Task goal
In the data below, how many lines contain the word "must"? Answer with the number alone.

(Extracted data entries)
- - - -
(** [Object.entries(record).forEach(([key, x]) => f(key, x))] *)
Fixpoint forEntriesOf {A} (f : string -> A -> Check) (record : list (string * A)) : Check :=
  match record with
  | [] => skip
  | (key, x) :: rest => fun r => let! r := f key x r in forEntriesOf f rest r
  end.

(** [typeof v === 'string'] and [typeof v === 'number'] *)
Definition typeof_string (v : Value) : bool :=
  match v with
  | Str _ => true
  | _ => false
  end.

Definition typeof_number (v : Value) : bool :=
  match v with
  | Num _ | NaN => true
  | _ => false
  end.


(** [names.includes(v)] for an array of strings. *)
Definition includes (names : list string) (v : Value) : bool :=
  match v with
  | Str s => bool_decide (s ∈ names)
  | _ => false
  end.

(** [names.join(', ')] *)
Fixpoint join (names : list string) : string :=
  match names with
  | [] => ""
  | [a] => a
  | a :: rest => a +:+ ", " +:+ join rest
  end.

Definition SUPPORTED_SIZES : list string := ["1x"; "2x"; "4x"; "8x"; "16x"].
Definition SUPPORTED_TRIGGERS : list string := ["automatic"; "manual"].
Definition MAX_SCRIPT_LINES : nat := 100.
Definition MAX_STEP_TIME : Z := 120.

(** The UTF-8 form of the code point [n], for [n] below [0x10000]. *)
Definition utf8 (n : N) : string :=
  if (n <? 128)%N then String (Ascii.ascii_of_N n) ""
  else if (n <? 2048)%N then
    String (Ascii.ascii_of_N (192 + n / 64))
      (String (Ascii.ascii_of_N (128 + n mod 64)) "")
  else
    String (Ascii.ascii_of_N (224 + n / 4096))
      (String (Ascii.ascii_of_N (128 + (n / 64) mod 64))
         (String (Ascii.ascii_of_N (128 + n mod 64)) "")).

(** The code points of WhiteSpace and LineTerminator, which [trim]
    removes. *)
Definition whiteSpace : list N :=
  [ 9; 10; 11; 12; 13; 32; 160; 5760;
    8192; 8193; 8194; 8195; 8196; 8197; 8198; 8199; 8200; 8201; 8202;
    8232; 8233; 8239; 8287; 12288; 65279 ]%N.

(** [s] with one white-space character taken off its front, if it starts
    with one. *)
Definition dropWhiteSpace (s : string) : option string :=
  foldr
    (fun n found =>
       match found with
       | Some rest => Some rest
       | None =>
           if String.prefix (utf8 n) s
           then Some (String.substring (String.length (utf8 n))
                        (String.length s - String.length (utf8 n)) s)
           else None
       end)
    None whiteSpace.

(** [s.trim() === '']: [s] holds white space only. The fuel is the
    length of [s]. *)
Fixpoint blankWithin (fuel : nat) (s : string) : bool :=
  match s with
  | EmptyString => true
  | _ =>
      match fuel with
      | 0 => false
      | S fuel =>
          match dropWhiteSpace s with
          | Some rest => blankWithin fuel rest
          | None => false
          end
      end
  end.

Definition blank (s : string) : bool := blankWithin (String.length s) s.

(** [s.length], in UTF-16 units, of a string held as UTF-8: one unit per
    character, two for a character of four bytes. *)
Fixpoint utf16_length (s : string) : nat :=
  match s with
  | EmptyString => 0
  | String c rest =>
      let b := Ascii.nat_of_ascii c in
      (if (b <? 128)%nat || (192 <=? b)%nat then 1 else 0)
      + (if (240 <=? b)%nat then 1 else 0)
      + utf16_length rest
  end.

(** [v.length] *)
Definition lengthOf (v : Value) : Value :=
  match v with
  | Str s => Num (Z.of_nat (utf16_length s))
  | Arr items => Num (Z.of_nat (length items))
  | Object fields => field fields "length"
  | _ => Undefined
  end.

(** [image] is truthy. *)
Definition givenImage (image : option Image) : bool :=
  match image with
  | Some (ImageString s) => negb (String.eqb s "")
  | Some (ImageOf _) => true
  | None => false
  end.

(** [/^[a-zA-Z0-9_-]+$/.test(name)] *)
Definition plainName (name : string) : bool :=
  Artifacts.all_chars Artifacts.allowed name && negb (String.eqb name "").

Definition is_given {A} (x : option A) : bool :=
  match x with
  | Some _ => true
  | None => false
  end.

Section Checks.
(** The conversion of a value inside a template literal. *)
Variable toString : Value -> string.
(** [v > n] for a value [v] that is neither a number nor [undefined]. *)
Variable exceeds : Value -> Z -> bool.

(** [v > n] *)
Definition greaterThan (v : Value) (n : Z) : bool :=
  match v with
  | Num m => (n <? m)%Z
  | NaN | Undefined => false
  | _ => exceeds v n
  end.

(** [validateImage(image, path, errors, warnings)]: the canonical model
    holds a string or an object. *)
Definition validateImage (image : Image) (path : string) : Check :=
  match image with
  | ImageString s =>
      when (blank s) (pushError path "Image name cannot be empty" "required")
  | ImageOf o =>
      allOf
        [ when (negb (truthy (image_name o)))
            (pushError (path +:+ ".name") "Image name is required" "required");
          when (truthy (image_username o) && negb (truthy (image_password o)))
            (pushWarning (path +:+ ".password")
               "Username specified without password. Authentication may fail."
               "best-practice") ]
  end.

(** [validateArtifacts(artifacts, path, errors, _warnings)] *)
Definition validateArtifacts (artifacts : Artifacts) (path : string) : Check :=
  if negb (truthy (paths artifacts)) then
    pushError (path +:+ ".paths") "artifacts.paths is required" "required"
  else
    match paths artifacts with
    | Arr items =>
        forEach
          (fun artifactPath index =>
             when (negb (typeof_string artifactPath))
               (pushError (path +:+ ".paths[" +:+ pretty index +:+ "]")
                  "Artifact path must be a string" "type"))
          items
    | _ => pushError (path +:+ ".paths") "artifacts.paths must be an array" "type"
    end.
(** Every node stands for an issue of the node set. *)
Definition nodes_known (g : GraphModel.t) : Prop :=
  ∀ node, node ∈ GraphModel.nodes g →
    is_Some (GraphModel.issueMap g !! graphNode.id node).

(** The models a program can hold: built by [NewGraphModel], then updated
    by [SetIssues] and the navigation methods. *)
Inductive reachable `{GoRuntime}
    (truncateRunesHelper : string → Z → string → string) : GraphModel.t → Prop :=
  | reach_new t issues insights g :
      NewGraphModel truncateRunesHelper t issues insights = Some g →
      reachable truncateRunesHelper g
  | reach_set t g issues insights g' :
      reachable truncateRunesHelper g →
      SetIssues truncateRunesHelper t g issues insights = Some g' →
      reachable truncateRunesHelper g'
  | reach_up g g' :
      reachable truncateRunesHelper g → MoveUp g = Some g' →
      reachable truncateRunesHelper g'
  | reach_down g g' :
      reachable truncateRunesHelper g → MoveDown g = Some g' →
      reachable truncateRunesHelper g'
  | reach_left g :
      reachable truncateRunesHelper g → reachable truncateRunesHelper (MoveLeft g)
  | reach_right g :
      reachable truncateRunesHelper g → reachable truncateRunesHelper (MoveRight g).

Lemma scan_down_bound (nodes : list graphNode.t) (l : Z) (start : nat) (i : Z) :
  scan_down nodes l start = Some i →
  0 ≤ i < Z.of_nat start ∧ i < Z.of_nat (length nodes).
Proof.
  induction start as [|k IH]; simpl; [done|].
  destruct (nodes !! k) as [node|] eqn:Hk; [|done].
  case_bool_decide.
  - intros [= <-]. apply lookup_lt_Some in Hk. lia.
  - intros Hi. apply IH in Hi. lia.
Qed.

Lemma scan_up_bound (rest : list graphNode.t) (l : Z) (start : nat) (i : Z) :
  scan_up rest l start = Some i →
  Z.of_nat start ≤ i < Z.of_nat start + Z.of_nat (length rest).
Proof.
  revert start. induction rest as [|node rest IH]; intros start; simpl; [done|].
  case_bool_decide.
  - intros [= <-]. lia.
  - intros Hi. apply IH in Hi. lia.
Qed.

Lemma select_ok (g : GraphModel.t) (i : Z) :
  0 ≤ i < Z.of_nat (length (GraphModel.nodes g)) → selection_ok (select g i).
Proof. intros Hi. split; simpl; [lia|intros _; lia]. Qed.

Lemma index_in_bounds {A} (l : list A) (i : Z) :
  0 ≤ i < Z.of_nat (length l) → is_Some (index l i).
Proof.
  intros Hi. unfold index. destruct (Z.ltb_spec i 0); [lia|].
  apply lookup_lt_is_Some_2. lia.
Qed.

Lemma selection_index (g : GraphModel.t) :
  selection_ok g → GraphModel.nodes g ≠ [] →
  0 ≤ GraphModel.selectedNode g < Z.of_nat (length (GraphModel.nodes g)).
Proof. intros [H0 Hlt] Hne. split; [done|by apply Hlt]. Qed.

Lemma buildGraph_selection `{GoRuntime}
    (truncateRunesHelper : string → Z → string → string)
    (t : nat) (g g' : GraphModel.t) :
  0 ≤ GraphModel.selectedNode g →
  buildGraph truncateRunesHelper t g = Some g' → selection_ok g'.
Proof.
  intros H0. unfold buildGraph. case_bool_decide.
  { intros [= <-]. by split. }
  destruct (layer_map t g) as [L|]; [|done]. intros [= <-].
  unfold selection_ok. simpl.
  set (nodes := p_nodes (place_all truncateRunesHelper (t + 1) (GraphModel.issueMap g) L)).
  destruct (Z.leb_spec (Z.of_nat (length nodes)) (GraphModel.selectedNode g)).
  - split; [done|]. intros Hne. destruct nodes; [done|]. simpl. lia.
  - split; [done|]. intros _. lia.
Qed.

Lemma MoveUp_ok (g : GraphModel.t) :
  selection_ok g → ∃ g', MoveUp g = Some g' ∧ selection_ok g'
    ∧ GraphModel.nodes g' = GraphModel.nodes g
    ∧ GraphModel.issueMap g' = GraphModel.issueMap g.
Proof.
  intros Hg. unfold MoveUp. case_bool_decide as Hlen; [by exists g|].
  assert (GraphModel.nodes g ≠ []) as Hne by (by intros E; rewrite E in Hlen).
  pose proof (selection_index g Hg Hne) as Hsel.
  destruct (index_in_bounds _ _ Hsel) as [current ->].
  destruct (scan_down _ _ (Z.to_nat _)) as [i|] eqn:Hscan.
  { apply scan_down_bound in Hscan. eexists. split; [done|].
    split; [apply select_ok; lia|done]. }
  destruct (0 <? graphNode.layer current); [|by exists g].
  destruct (scan_down _ _ (length _)) as [i|] eqn:Hscan'; [|by exists g].
  apply scan_down_bound in Hscan'. eexists. split; [done|].
  split; [apply select_ok; lia|done].
Qed.

Lemma MoveDown_ok (g : GraphModel.t) :
  selection_ok g → ∃ g', MoveDown g = Some g' ∧ selection_ok g'
    ∧ GraphModel.nodes g' = GraphModel.nodes g
    ∧ GraphModel.issueMap g' = GraphModel.issueMap g.
Proof.
  intros Hg. unfold MoveDown. case_bool_decide as Hlen; [by exists g|].
  assert (GraphModel.nodes g ≠ []) as Hne by (by intros E; rewrite E in Hlen).
  pose proof (selection_index g Hg Hne) as Hsel.
  destruct (index_in_bounds _ _ Hsel) as [current ->].
  destruct (scan_up (drop _ _) _ _) as [i|] eqn:Hscan.
  { apply scan_up_bound in Hscan. rewrite length_drop in Hscan.
    eexists. split; [done|]. split; [apply select_ok; lia|done]. }
  destruct (scan_up _ _ 0) as [i|] eqn:Hscan'; [|by exists g].
  apply scan_up_bound in Hscan'. eexists. split; [done|].
  split; [apply select_ok; lia|done].
Qed.

Lemma MoveLeft_ok (g : GraphModel.t) : selection_ok g → selection_ok (MoveLeft g).
Proof.
  intros [H0 Hlt]. unfold MoveLeft. destruct (Z.ltb_spec 0 (GraphModel.selectedNode g)).
  - split; simpl; [lia|]. intros Hne. specialize (Hlt Hne). lia.
  - by split.
Qed.

Lemma MoveRight_ok (g : GraphModel.t) : selection_ok g → selection_ok (MoveRight g).
Proof.
  intros [H0 Hlt]. unfold MoveRight.
  destruct (Z.ltb_spec (GraphModel.selectedNode g)
              (Z.of_nat (length (GraphModel.nodes g)) - 1)).
  - split; simpl; [lia|]. intros _. lia.
  - by split.
Qed.

Lemma reachable_ok `{GoRuntime}
    (truncateRunesHelper : string → Z → string → string) (g : GraphModel.t) :
  reachable truncateRunesHelper g → selection_ok g ∧ nodes_known g.
Proof.
  induction 1 as [t issues insights g Hnew|t g issues insights g' _ [[H0 _] _] Hset
                 |g g' _ [Hsel Hknown] Hup|g g' _ [Hsel Hknown] Hdown
                 |g _ [Hsel Hknown]|g _ [Hsel Hknown]].
  - split; [by eapply buildGraph_selection; [|done]|].
    intros node Hnode. destruct (buildGraph_issueMap _ _ _ _ Hnew) as [-> _].
    by eapply buildGraph_nodes.
  - split; [by eapply buildGraph_selection; [|done]|].
    intros node Hnode. destruct (buildGraph_issueMap _ _ _ _ Hset) as [-> _].
    by eapply buildGraph_nodes.
  - destruct (MoveUp_ok g Hsel) as (g'' & Hg'' & Hsel' & Hn & Hm).
    rewrite Hup in Hg''. simplify_eq. split; [done|].
    unfold nodes_known. by rewrite Hn, Hm.
  - destruct (MoveDown_ok g Hsel) as (g'' & Hg'' & Hsel' & Hn & Hm).
    rewrite Hdown in Hg''. simplify_eq. split; [done|].
    unfold nodes_known. by rewrite Hn, Hm.
  - split; [by apply MoveLeft_ok|]. unfold MoveLeft.
    by destruct (0 <? GraphModel.selectedNode g).
  - split; [by apply MoveRight_ok|]. unfold MoveRight.
    by destruct (GraphModel.selectedNode g <? _).
Qed.

Lemma SelectedIssue_ok (g : GraphModel.t) :
  selection_ok g → nodes_known g →
  ∃ r, SelectedIssue g = Some r ∧ (r = None ↔ GraphModel.nodes g = []).
Proof.
  intros Hsel Hknown. unfold SelectedIssue.
  case_bool_decide as Hlen; simpl.
  { exists None. split; [done|]. split; [|done]. intros _.
    by apply length_zero_iff_nil. }
  assert (GraphModel.nodes g ≠ []) as Hne by (by intros E; rewrite E in Hlen).
  pose proof (selection_index g Hsel Hne) as Hi.
  destruct (Z.leb_spec (Z.of_nat (length (GraphModel.nodes g)))
              (GraphModel.selectedNode g)); [lia|].
  destruct (index_in_bounds _ _ Hi) as [node Hnode]. rewrite Hnode.
  destruct (Hknown node) as [issue Hissue].
  { unfold index in Hnode. destruct (_ <? 0); [done|].
    by eapply list_elem_of_lookup_2. }
  exists (Some issue). rewrite Hissue. split; [done|]. split; done.
Qed.

(** C10.  In every model built by [NewGraphModel] and updated by
    [SetIssues], [MoveUp], [MoveDown], [MoveLeft] and [MoveRight], the
    selection is never negative and, when there are nodes, below their
    number; the navigation methods do not run out of range; and
    [SelectedIssue] returns without a panic, [nil] exactly when there are
    no nodes. *)
Theorem selection_in_bounds `{GoRuntime}
    (truncateRunesHelper : string → Z → string → string) (g : GraphModel.t) :
  reachable truncateRunesHelper g →
  0 ≤ GraphModel.selectedNode g
  ∧ (GraphModel.nodes g ≠ [] →
     GraphModel.selectedNode g < Z.of_nat (length (GraphModel.nodes g)))
  ∧ is_Some (MoveUp g) ∧ is_Some (MoveDown g)
  ∧ ∃ r, SelectedIssue g = Some r ∧ (r = None ↔ GraphModel.nodes g = []).
Proof.
  intros Hg. destruct (reachable_ok _ g Hg) as [Hsel Hknown].
  destruct Hsel as [H0 Hlt]. split_and!; [done|done| | |].
  - destruct (MoveUp_ok g) as (g' & -> & _); done.
  - destruct (MoveDown_ok g) as (g' & -> & _); done.
  - by apply SelectedIssue_ok.
Qed.

(** The chain, built, with the selection moved right. *)
Lemma selection_in_bounds_witness :
  ∃ g, @reachable reference_runtime identity_title g
       ∧ GraphModel.selectedNode g = 1
       ∧ 0 ≤ GraphModel.selectedNode g
       ∧ is_Some (MoveDown g).
Proof.
  destruct (@NewGraphModel reference_runtime identity_title 0
              (GraphModel.issues chain) None) as [g|] eqn:Hg; [|by vm_compute in Hg].
  assert (@reachable reference_runtime identity_title (MoveRight g)) as Hreach
    by (apply reach_right; by eapply reach_new).
  exists (MoveRight g). split; [done|].
  split; [vm_compute in Hg; by simplify_eq|].
  destruct (@selection_in_bounds reference_runtime identity_title (MoveRight g) Hreach)
    as (H0 & _ & _ & Hdown & _).
  by split.
Defined.

End UIFacts.

(** ** More on the insights aggregator *)

Module AnalysisMore.
Import Go GoFacts Analysis AnalysisFacts.

(** X1.  [getTopItems] itself has no "no limit" case: with a limit of zero or
    less its loop does not run and the result is the empty slice, whatever
    the map holds.  (Only [GenerateInsights] replaces such a limit.) *)
Theorem getTopItems_nonpositive_limit `{GoRuntime} (t : nat)
    (m : gmap string float64) (limit : Z) :
  limit ≤ 0 → getTopItems t m limit = Slice [].
Proof.
  intros Hlimit. rewrite getTopItems_Slice.
  replace (Z.to_nat limit) with 0%nat by lia. by rewrite take_0.
Qed.

Lemma getTopItems_nonpositive_limit_witness :
  -3 ≤ 0 ∧ @getTopItems reference_runtime 0 tie_map (-3) = Slice [].
Proof.
  split; [lia|].
  apply (@getTopItems_nonpositive_limit reference_runtime 0%nat tie_map (-3)). lia.
Defined.

(** X2.  Whatever the values are, not-a-number included, the result lists
    entries of the map, no identifier twice, and never more than the
    limit. *)
Theorem getTopItems_entries `{GoRuntime} (t : nat) (m : gmap string float64)
    (limit : Z) :
  NoDup (ID <$> elems (getTopItems t m limit))
  ∧ (∀ it, it ∈ elems (getTopItems t m limit) → m !! ID it = Some (Value it))
  ∧ len (getTopItems t m limit) ≤ Z.max 0 limit
  ∧ len (getTopItems t m limit) ≤ Z.of_nat (size m).
Proof.
  unfold len. rewrite getTopItems_elems. split_and!.
  - rewrite <-list_fmap_compose.
    assert (ID ∘ to_item = kv.Key) as -> by done.
    rewrite fmap_take. eapply sublist_NoDup; [apply sorted_entries_keys|].
    apply sublist_take.
  - intros it. by apply ranked_elem_of.
  - rewrite ranked_length. lia.
  - rewrite ranked_length. lia.
Qed.

(** X3.  For a map of numbers, a shorter ranking is the beginning of a longer
    one, also when the two are computed by different runs. *)
Theorem getTopItems_prefix (R1 R2 : GoRuntime) (t1 t2 : nat)
    (m : gmap string float64) (n n' : Z) :
  no_NaN m → n ≤ n' →
  elems (@getTopItems R1 t1 m n) `prefix_of` elems (@getTopItems R2 t2 m n').
Proof.
  intros Hm Hn. rewrite !getTopItems_elems.
  rewrite (sorted_entries_unique R1 R2 t1 t2 m Hm).
  exists (to_item <$> drop (Z.to_nat n) (take (Z.to_nat n') (@sorted_entries R2 t2 m))).
  rewrite <-fmap_app. f_equal.
  rewrite <-(take_drop (Z.to_nat n) (take (Z.to_nat n') (@sorted_entries R2 t2 m))) at 1.
  f_equal. rewrite take_take. f_equal. lia.
Qed.

Lemma getTopItems_prefix_witness :
  no_NaN tie_map ∧ 1 ≤ 3
  ∧ elems (@getTopItems reference_runtime 0 tie_map 1)
    `prefix_of` elems (@getTopItems reversed_runtime 5 tie_map 3).
Proof.
  split; [exact tie_map_no_NaN|]. split; [lia|].
  apply (getTopItems_prefix reference_runtime reversed_runtime 0 5 tie_map 1 3);
    [exact tie_map_no_NaN|lia].
Defined.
- - - -
Your response
2